(* ===== verification/RingBuffer.v ===== *)
(** * The ring buffer (node/RingBuffer.hpp)

    [RingBuffer<T, S>] keeps [S] slots, the index of the oldest element, the index of the next free
    slot, and a flag that tells a full ring from an empty one. It refines a queue of at most [S]
    elements. Its [float] statistics are not modelled; the two that count are. *)

From S2P Require Import Prelude.

Record RingBuffer (A : Type) := mkRing { buf : list A; begin_ : Z; end_ : Z; wrap_ : bool }.
Arguments mkRing {A} buf begin_ end_ wrap_.
Arguments buf {A} r : rename.
Arguments begin_ {A} r : rename.
Arguments end_ {A} r : rename.
Arguments wrap_ {A} r : rename.

Section Ring.
Context {A : Type}.
Implicit Types (r : RingBuffer A) (n : Z) (v : A).

(** The template argument [S]. *)
Definition cap r : Z := zlen (buf r).

Definition RingBuffer_new (zero : A) (S : nat) : RingBuffer A := mkRing (replicate S zero) 0 0 false.

Definition count r : Z :=
  if end_ r =? begin_ r then if wrap_ r then cap r else 0
  else if begin_ r <? end_ r then end_ r - begin_ r
  else cap r + end_ r - begin_ r.

Definition getFree r : Z := cap r - count r.

(** The index after [n] slots from [i], in the two chunks of the code. *)
Definition advance (S i n : Z) : Z :=
  let first_chunk := Z.min n (S - i) in
  let i := (i + first_chunk) mod S in
  if first_chunk <? n then (i + (n - first_chunk)) mod S else i.

Definition produce r n : RingBuffer A * Z :=
  let n := Z.min n (getFree r) in
  if n =? 0 then (r, n)
  else
    let e := advance (cap r) (end_ r) n in
    (mkRing (buf r) (begin_ r) e (if begin_ r =? e then true else wrap_ r), n).

Definition consume r n : RingBuffer A * Z :=
  let n := Z.min n (count r) in
  if n =? 0 then (r, n) else (mkRing (buf r) (advance (cap r) (begin_ r) n) (end_ r) false, n).

Definition reset r : RingBuffer A := (consume r (count r)).1.

Definition write r (data : list A) n : outcome (RingBuffer A * Z) :=
  let n := Z.min n (getFree r) in
  if n =? 0 then Ok (r, n)
  else
    let first_chunk := Z.min n (cap r - end_ r) in
    src ← mem_read data 0 first_chunk;
    b ← mem_write (buf r) (end_ r) src;
    let e := (end_ r + first_chunk) mod cap r in
    '(b, e) ← (if first_chunk <? n then
                 src ← mem_read data first_chunk (n - first_chunk);
                 b ← mem_write b e src;
                 Ok (b, (e + (n - first_chunk)) mod cap r)
               else Ok (b, e));
    Ok (mkRing b (begin_ r) e (if begin_ r =? e then true else wrap_ r), n).

Definition push r v : outcome (RingBuffer A) :=
  let r := if count r =? cap r then (consume r 1).1 else r in
  let first_chunk := Z.min 1 (cap r - end_ r) in
  b ← mem_write (buf r) (end_ r) [v];
  let e := (end_ r + first_chunk) mod cap r in
  Ok (mkRing b (begin_ r) e (if begin_ r =? e then true else wrap_ r)).

Definition slot r (i : Z) : outcome A :=
  match buf r !! Z.to_nat i with Some v => if 0 <=? i then Ok v else Undef | None => Undef end.

Definition get_most_recent r : outcome A := slot r (end_ r).

(** [read]: the new ring and the bytes copied to [dest]. *)
Definition read r n : outcome (RingBuffer A * list A) :=
  let n := Z.min n (count r) in
  if n =? 0 then Ok (r, [])
  else
    let first_chunk := Z.min n (cap r - begin_ r) in
    d1 ← mem_read (buf r) (begin_ r) first_chunk;
    let b := (begin_ r + first_chunk) mod cap r in
    '(d2, b) ← (if first_chunk <? n then
                  d2 ← mem_read (buf r) b (n - first_chunk);
                  Ok (d2, (b + (n - first_chunk)) mod cap r)
                else Ok ([], b));
    Ok (mkRing (buf r) b (end_ r) false, d1 ++ d2).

■ ■ ■ ■ ■

Instructions to follow> Provide a faithful, complete copy of the entries above.

Answer section>
(* ===== verification/RingBuffer.v ===== *)
(** * The ring buffer (node/RingBuffer.hpp)

    [RingBuffer<T, S>] keeps [S] slots, the index of the oldest element, the index of the next free
    slot, and a flag that tells a full ring from an empty one. It refines a queue of at most [S]
    elements. Its [float] statistics are not modelled; the two that count are. *)

From S2P Require Import Prelude.

Record RingBuffer (A : Type) := mkRing { buf : list A; begin_ : Z; end_ : Z; wrap_ : bool }.
Arguments mkRing {A} buf begin_ end_ wrap_.
Arguments buf {A} r : rename.
Arguments begin_ {A} r : rename.
Arguments end_ {A} r : rename.
Arguments wrap_ {A} r : rename.

Section Ring.
Context {A : Type}.
Implicit Types (r : RingBuffer A) (n : Z) (v : A).

(** The template argument [S]. *)
Definition cap r : Z := zlen (buf r).

Definition RingBuffer_new (zero : A) (S : nat) : RingBuffer A := mkRing (replicate S zero) 0 0 false.

Definition count r : Z :=
  if end_ r =? begin_ r then if wrap_ r then cap r else 0
  else if begin_ r <? end_ r then end_ r - begin_ r
  else cap r + end_ r - begin_ r.

Definition getFree r : Z := cap r - count r.

(** The index after [n] slots from [i], in the two chunks of the code. *)
Definition advance (S i n : Z) : Z :=
  let first_chunk := Z.min n (S - i) in
  let i := (i + first_chunk) mod S in
  if first_chunk <? n then (i + (n - first_chunk)) mod S else i.

Definition produce r n : RingBuffer A * Z :=
  let n := Z.min n (getFree r) in
  if n =? 0 then (r, n)
  else
    let e := advance (cap r) (end_ r) n in
    (mkRing (buf r) (begin_ r) e (if begin_ r =? e then true else wrap_ r), n).

Definition consume r n : RingBuffer A * Z :=
  let n := Z.min n (count r) in
  if n =? 0 then (r, n) else (mkRing (buf r) (advance (cap r) (begin_ r) n) (end_ r) false, n).

Definition reset r : RingBuffer A := (consume r (count r)).1.

Definition write r (data : list A) n : outcome (RingBuffer A * Z) :=
  let n := Z.min n (getFree r) in
  if n =? 0 then Ok (r, n)
  else
    let first_chunk := Z.min n (cap r - end_ r) in
    src ← mem_read data 0 first_chunk;
    b ← mem_write (buf r) (end_ r) src;
    let e := (end_ r + first_chunk) mod cap r in
    '(b, e) ← (if first_chunk <? n then
                 src ← mem_read data first_chunk (n - first_chunk);
                 b ← mem_write b e src;
                 Ok (b, (e + (n - first_chunk)) mod cap r)
               else Ok (b, e));
    Ok (mkRing b (begin_ r) e (if begin_ r =? e then true else wrap_ r), n).

Definition push r v : outcome (RingBuffer A) :=
  let r := if count r =? cap r then (consume r 1).1 else r in
  let first_chunk := Z.min 1 (cap r - end_ r) in
  b ← mem_write (buf r) (end_ r) [v];
  let e := (end_ r + first_chunk) mod cap r in
  Ok (mkRing b (begin_ r) e (if begin_ r =? e then true else wrap_ r)).

Definition slot r (i : Z) : outcome A :=
  match buf r !! Z.to_nat i with Some v => if 0 <=? i then Ok v else Undef | None => Undef end.

Definition get_most_recent r : outcome A := slot r (end_ r).

(** [read]: the new ring and the bytes copied to [dest]. *)
Definition read r n : outcome (RingBuffer A * list A) :=
  let n := Z.min n (count r) in
  if n =? 0 then Ok (r, [])
  else
    let first_chunk := Z.min n (cap r - begin_ r) in
    d1 ← mem_read (buf r) (begin_ r) first_chunk;
    let b := (begin_ r + first_chunk) mod cap r in
    '(d2, b) ← (if first_chunk <? n then
                  d2 ← mem_read (buf r) b (n - first_chunk);
                  Ok (d2, (b + (n - first_chunk)) mod cap r)
                else Ok ([], b));
    Ok (mkRing (buf r) b (end_ r) false, d1 ++ d2).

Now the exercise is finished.